I half-rolled, half-slid out of bed.  I grabbed the first thing I could find with a relatively loose waistband- a skort, of course… then a T-shirt, sweatshirt and sandals.  I pulled my hair back in a ponytail and grabbed my glasses.     

Nate gave me a Diet Mountain Dew to throw in my bag, along with my meds and my wallet. 

“Am I forgetting anything?” I said to no one, as I heard Nate grabbing the keys in the kitchen.

I can hit the snooze several times, I take forever to get out of bed, and I’ll stay in my pajamas for hours if the day lets me.  But from the very second I wake up, I’m usually alert, I’ll laugh at a joke and I can talk.  I can always talk.

My husband is grumpy when he first wakes up.  Cranky, moody and grumpy.  I’m still learning to get used to this.  Sometimes I start telling a story, and I think he’s downright angry with me or with the topic.  I have to stop talking.  That is not easy for me.  But when 20 minutes or so passes, the first hint of a smile hits his cheeks, and I can begin a conversation with him.

We were silent as the car sped through the darkness down University Ave. toward St. Paul.

Those damn potholes.  I have lived in many cities in my adult life.  I’ve lived in the north, the south, big cities and small towns.  Minneapolis and St. Paul, by far, have the worst potholes of anywhere.  Being a passenger on the road to the hospital is painful.

I grimaced as we made our way through a few lights. 

“How you doing, hot stuff?” Nate asked as he touched my cheek, then put his hand on my leg and squeezed.  Twenty minutes were up. 
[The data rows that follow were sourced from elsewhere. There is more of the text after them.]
Lemma wp_dump_packet_fine bytes n tv uid (Q : bool -> pcap_dumper -> Prop) d :
  dumper_ok d -> captured_ok bytes n -> (forall b d', dumper_ok d' -> Q b d') ->
  wp (pcap_dump_packet appname bytes n tv uid) Q d.
Proof.
  intros Hd Hb HQ. pose proof Hb as (_ & Hn & _).
  assert (Hrest : forall d1, dumper_ok d1 -> pcap_rec_size d1 n = pcap_rec_size d n ->
    wp (d1 ← getS;
        if PCAP_BUFFER_SIZE - buffer_idx d1 <=? pcap_rec_size d n then mret false
        else if exceeds d1 (pcap_rec_size d n) then mret false
        else
          (match mode d1 with
           | PCAPNG_DUMP => dump_packet_pcapng bytes n tv (pcap_rec_size d n)
           | _ => dump_packet_pcap appname bytes n tv uid (pcap_rec_size d n)
           end) ;;
          modifyS (fun d' => d' <| buffer_idx ::= Z.add (pcap_rec_size d n) |>
                                <| dump_size ::= fun k => u64 (k + pcap_rec_size d n) |>) ;;
          pcap_check_export ;; mret true) Q d1).
  { intros d1 Hok1 Hsz. wp_step. wp_step. rewrite <-Hsz.
    destruct (Z.leb_spec (PCAP_BUFFER_SIZE - buffer_idx d1) (pcap_rec_size d1 n)); [wp_step; by apply HQ|].
    destruct (exceeds d1 _) eqn:Eex; [wp_step; by apply HQ|].
    wp_step. apply wp_dump_record; [done|done|lia|]. intros b Lb Bb. wp_step. wp_step. wp_step.
    apply wp_check_export_fine; [|intros b2 d2 Hd2; wp_step; by apply HQ].
    pose proof (dumper_ok_size d1 _ Hok1 Eex) as Hm. pose proof (ok_idx _ Hok1) as Hi.
    pose proof (rec_size_pos d1 n (proj1 (ok_snap _ Hok1)) ltac:(lia)) as Hpos.
    destruct Hok1. split; try done; [cbn; lia|apply u64_ok]. }
  unfold pcap_dump_packet. wp_step. wp_step. wp_step. apply wp_when; intros E.
  - apply wp_export_fine; [done|]. intros d1 Hd1 _ Hm1 Hn1. apply Hrest; [done|].
    unfold pcap_rec_size. by rewrite Hm1, Hn1.
  - by apply Hrest.
Qed.

Lemma destroy_dumper_fine d : dumper_ok d -> is_Some (pcap_destroy_dumper d).
Proof.
  intros Hd. destruct (wp_export_fine (fun _ _ => True) d Hd) as ([] & d' & E & _); [done|].
  unfold pcap_destroy_dumper. rewrite E. by eexists.
Qed.

End safe.

(** ** Creation, secrets and preamble *)

Section memory.
Context (malloc : Z -> option (list Z)).
Hypothesis malloc_ok : forall n mem, malloc n = Some mem -> Z.of_nat (length mem) = n /\ bytes_ok mem.

Lemma new_dumper_fine md snap max cb now alloc mutex d :
  pcap_new_dumper malloc md snap max cb now alloc mutex = Some d ->
  0 <= snap <= 65535 -> u_ok 64 max ->
  dumper_ok d.
Proof.
  unfold pcap_new_dumper. intros E Hs Hm. destruct alloc; [|done]. cbn [negb] in E.
  destruct (malloc PCAP_BUFFER_SIZE) as [mem|] eqn:Em; [|done]. destruct mutex; [|done].
  injection E as <-. destruct (malloc_ok _ _ Em). by split.
Qed.

Lemma wp_dump_secret_fine sec (Q : bool -> pcap_dumper -> Prop) d :
  dumper_ok d -> bytes_ok sec -> (forall b d', dumper_ok d' -> Q b d') ->
  wp (pcap_dump_secret malloc sec) Q d.
Proof.
  intros Hok Hb HQ. unfold pcap_dump_secret. wp_step. wp_step. cbv zeta.
  set (full := KEYLOG_BUFFER_HEADROOM + PCAP_BUFFER_SIZE + KEYLOG_BUFFER_TAILROOM).
  destruct (match keylog_buf d with Some kb => Some kb | None => malloc full end) as [kb|] eqn:Ekb;
    [|wp_step; by apply HQ].
  assert (Hkb : bytes_ok kb /\ Z.of_nat (length kb) = full).
  { destruct (keylog_buf d) eqn:E; [injection Ekb as ->; by apply (ok_key _ Hok)|].
    destruct (malloc_ok _ _ Ekb). by split. }
  destruct Hkb as [Hkb Hlen]. pose proof (ok_kidx _ Hok) as [Hk _].
  wp_step. wp_step. cbv zeta. set (n := Z.of_nat (length sec)).
  destruct (PCAP_BUFFER_SIZE <=? _) eqn:Efull.
  { wp_step. apply HQ. destruct Hok. split; try done. by intros kb' [= <-]. }
  apply Z.leb_gt in Efull. unfold full, KEYLOG_BUFFER_HEADROOM, KEYLOG_BUFFER_TAILROOM in *.
  destruct (wrn_safe (16 + keylog_idx d) sec kb) as (k1 & E1 & Hl1 & Hb1); [lia|lia|done|done|].
  destruct (wrn_safe (16 + (keylog_idx d + n)) [10] k1) as (k2 & E2 & Hl2 & Hb2);
    [lia|simpl; lia|by repeat constructor|done|].
  wp_step. eapply wp_lift; [exact E1|]. wp_step. eapply wp_lift; [exact E2|]. wp_run.
  apply HQ. destruct Hok. split; try done.
  - change (0 <= n + 1 + keylog_idx d < PCAP_BUFFER_SIZE /\ (Some k2 = None -> n + 1 + keylog_idx d = 0)).
    split; [lia|done].
  - intros kb' Hkb'. change (Some k2 = Some kb') in Hkb'. injection Hkb' as <-.
    split; [done|]. unfold KEYLOG_BUFFER_HEADROOM, KEYLOG_BUFFER_TAILROOM. lia.
Qed.

(** The strings of the platform are short. *)
Definition platform_ok (device os appver : list Z) : Prop :=
  Z.of_nat (length device) <= 65000 /\ Z.of_nat (length os) <= 65000 /\
  Z.of_nat (length appver) <= 65000.

Lemma preamble_fine device os appver d :
  platform_ok device os appver -> is_Some (pcap_get_preamble malloc device os appver d).
Proof.
  intros (H1 & H2 & H3). unfold pcap_get_preamble. case_decide.
  - destruct (malloc (48 + Z.of_nat (length (PcapRead.opts_bytes device os appver)))) as [mem|] eqn:E.
    + destruct (malloc_ok _ _ E) as [Hl _]. eexists. by eapply PcapRead.pcapng_preamble_bytes.
    + unfold get_pcapng_preamble. rewrite !PcapRead.opt_tot by done.
      rewrite PcapRead.length_opts in E.
      match goal with |- context [malloc ?n] => replace n with (48 + (Z.of_nat (length (PcapRead.enc_opt 2 device)) +
        Z.of_nat (length (PcapRead.enc_opt 3 os)) + Z.of_nat (length (PcapRead.enc_opt 4 appver)))) by lia end.
      rewrite E. by eexists.
  - unfold get_pcap_file_header, PCAP_HDR_SIZE. destruct (malloc 24) as [mem|] eqn:E; [|by eexists].
    destruct (malloc_ok _ _ E) as [Hl Hb].
    match goal with |- context [wrn 0 ?b mem] => assert (Hfit : 0 + Z.of_nat (length b) <= Z.of_nat (length mem));
      [|assert (Hok : bytes_ok b) by (solve_bytes; by case_match);
        destruct (wrn_safe 0 b mem) as (m & -> & _); [lia|exact Hfit|done|done|by eexists]] end.
    rewrite Hl, !length_app, !length_le_bytes. lia.
Qed.
End memory.
End PcapSafe.
(* ===== verification/Patricia.v ===== *)
(** * The Patricia tree of address prefixes
    (submodules/nDPI/src/lib/third_party/src/ndpi_patricia.c)

    The tree behind the IP blacklists.  A node tests one bit of the address;
    a node without a prefix ("glue") only joins two subtrees.  The parent
    pointers, which the insertion follows upwards, are the frames of a zipper.
    The debug build of the code stops on a failed [assert]; a failed assert, an
    access outside an address and an overflow of the search stack are [None].
    The allocations of nDPI are taken to succeed. *)

From S2P Require Import Prelude.

Module Patricia.

(** [ndpi_prefix_t]: the bytes of the address, in memory order, and a length. *)
Record prefix := Prefix { add : list Z; bitlen : Z }.
#[export] Instance prefix_eq_dec : EqDecision prefix.
Proof. solve_decision. Defined.

(** [ndpi_patricia_node_t]; [Null] is the null pointer, [uv64] is
    [node->value.u.uv64]. *)
Inductive node :=
  | Null
  | Node (bit : Z) (pfx : option prefix) (uv64 : Z) (l r : node).

Record patricia_tree := Tree { head : node; maxbits : Z }.
Definition PATRICIA_MAXBITS : Z := 16 * 8.

Definition ndpi_patricia_new (maxbits : Z) : patricia_tree := Tree Null maxbits.

(** [BIT_TEST(addr[bit >> 3], 0x80 >> (bit & 0x07))] *)
Definition bit_test (addr : list Z) (bit : Z) : option bool :=
  b ← rd8 addr (bit >>> 3);
  Some (negb ((b .& (0x80 >>> (bit .& 0x07))) =? 0)).

Fixpoint comp_loop (fuel : nat) (pa pd : list Z) (off mask : Z) : option bool :=
  match fuel with
  | O => None
  | S fuel =>
      if 32 <=? mask then
        a ← rd32 pa off; d ← rd32 pd off;
        if negb (a =? d) then Some false else comp_loop fuel pa pd (off + 4) (mask - 32)
      else if mask =? 0 then Some true else
        let m := htonl (u32 (0xffffffff <<< (32 - mask))) in
        a ← rd32 pa off; d ← rd32 pd off;
        Some ((a .& m) =? (d .& m))
  end.
Definition ndpi_comp_with_mask (addr dest : list Z) (mask : Z) : option bool :=
  comp_loop (S (Z.to_nat (mask / 32))) addr dest 0 mask.

(** ** Search *)

Definition push (e : prefix * Z) (stack : list (prefix * Z)) : option (list (prefix * Z)) :=
  if Z.of_nat (length stack) <? PATRICIA_MAXBITS + 1 then Some (e :: stack) else None.
Definition push_node (p : option prefix) (v : Z) (stack : list (prefix * Z)) :
    option (list (prefix * Z)) :=
  match p with Some q => push (q, v) stack | None => Some stack end.

(** The descent of [ndpi_patricia_search_best2]: the nodes it pushes. *)
Fixpoint best_descend (n : node) (addr : list Z) (bitlen : Z) (inclusive : bool)
    (stack : list (prefix * Z)) : option (list (prefix * Z)) :=
  match n with
  | Null => Some stack
  | Node bit p v l r =>
      if bit <? bitlen then
        stack ← push_node p v stack;
        right ← bit_test addr bit;
        best_descend (if right : bool then r else l) addr bitlen inclusive stack
      else if inclusive then push_node p v stack else Some stack
  end.

(** Popping the stack until a prefix covers the address. *)
Fixpoint best_pop (stack : list (prefix * Z)) (pfx : prefix) : option (option (prefix * Z)) :=
  match stack with
  | [] => Some None
  | (q, v) :: stack =>
      c ← ndpi_comp_with_mask (add q) (add pfx) (bitlen q);
      if c && (bitlen q <=? bitlen pfx) then Some (Some (q, v)) else best_pop stack pfx
  end.

Definition ndpi_patricia_search_best2 (t : patricia_tree) (pfx : prefix) (inclusive : bool) :
    option (option (prefix * Z)) :=
  if negb (bitlen pfx <=? maxbits t) then None else
  stack ← best_descend (head t) (add pfx) (bitlen pfx) inclusive [];
  best_pop stack pfx.

Definition ndpi_patricia_search_best (t : patricia_tree) (pfx : prefix) :
    option (option (prefix * Z)) :=
  ndpi_patricia_search_best2 t pfx true.

(** ** Insertion: a pointer to a node is the node with the frames above it *)

Record frame := Frame {
    f_bit : Z;
    f_pfx : option prefix;
    f_uv64 : Z;
    f_right : bool;     (* the pointer descends to the right child *)
    f_other : node;
  }.

Definition rebuild (f : frame) (n : node) : node :=
  if f_right f then Node (f_bit f) (f_pfx f) (f_uv64 f) (f_other f) n
  else Node (f_bit f) (f_pfx f) (f_uv64 f) n (f_other f).
(** The whole tree seen from a pointer. *)
Definition plug (n : node) (ctx : list frame) : node :=
  fold_left (fun n f => rebuild f n) ctx n.

(** [bit < maxbits && BIT_TEST(..)] *)
Definition go_right (maxbits : Z) (addr : list Z) (bit : Z) : option bool :=
  if bit <? maxbits then bit_test addr bit else Some false.

Fixpoint find_leaf (maxbits : Z) (n : node) (ctx : list frame) (addr : list Z) (bitlen : Z) :
    option (node * list frame) :=
  match n with
  | Null => None
  | Node bit p v l r =>
      if (bit <? bitlen) || bool_decide (p = None) then
        right ← go_right maxbits addr bit;
        if right : bool then
          match r with
          | Null => Some (n, ctx)
          | _ => find_leaf maxbits r (Frame bit p v true l :: ctx) addr bitlen
          end
        else
          match l with
          | Null => Some (n, ctx)
          | _ => find_leaf maxbits l (Frame bit p v false r :: ctx) addr bitlen
          end
      else Some (n, ctx)
  end.

Fixpoint first_bit (fuel : nat) (r j : Z) : Z :=
  match fuel with
  | O => j
  | S fuel => if negb ((r .& (0x80 >>> j)) =? 0) then j else first_bit fuel r (j + 1)
  end.

(** The first bit that differs, counted byte by byte. *)
Fixpoint differ_loop (fuel : nat) (addr test_addr : list Z) (i check_bit differ_bit : Z) :
    option Z :=
  match fuel with
  | O => None
  | S fuel =>
      if i * 8 <? check_bit then
        a ← rd8 addr i; b ← rd8 test_addr i;
        let r := a .^ b in
        if r =? 0 then differ_loop fuel addr test_addr (i + 1) check_bit ((i + 1) * 8)
        else let j := first_bit 8 r 0 in
             if j <? 8 then Some (i * 8 + j) else None
      else Some differ_bit
  end.

Fixpoint go_up (n : node) (ctx : list frame) (differ_bit : Z) : node * list frame :=
  match ctx with
  | f :: ctx' => if differ_bit <=? f_bit f then go_up (rebuild f n) ctx' differ_bit else (n, ctx)
  | [] => (n, ctx)
  end.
“You know, if we can get in and out, I can still make it to work on time,” I said, looking at the clock and imagining the next few hours.

“You can’t call in sick?”

“Really?  Who is going to come in?” I asked. 

Right now I work part-time as an assignment editor at the local FOX affiliate.  One of our full-time assignment editors quit in March to travel the world, but as is the case at every station I’ve ever worked, filling a vacancy is not a priority.  A vacancy is money to be saved.

But more than my concern for who would come in on a Sunday morning to sift through the daily planner, the press releases and the schedules, listen to scanners and check voice mail and email, and create a working rundown of which reporter and photog would do what that day… I absolutely could not miss work. 

I had only missed a few days because of a buldged disc in my back thanks to my ill attempts at breaking up an icy porch in the winter.

But I had not had one sick day because of Crohn’s.  I’d been at FOX for more than seven months, and I hadn’t had to call in sick.  Not for my gut.  I was not about to ruin that streak now.  No way. 

We would get in, get pain meds and maybe an x-ray, and get out.  I would be to work in five hours.

I did make it to work later that morning.  But this whole trip and all this pain had nothing to do with Crohn’s.  Of course I didn’t know it then, as Nate pulled up in front of the hospital.

I walked to the front doors as Nate parked the car.  I could barely stand up straight.  This pain was abdominal, but it was different.  I was just so used to the E.R. trip for Crohn’s flare-ups, I didn’t pay any attention to what my body was telling me.   And it was not telling me that anything was wrong with my digestive system.  My reproductive system, yes, but not my gut.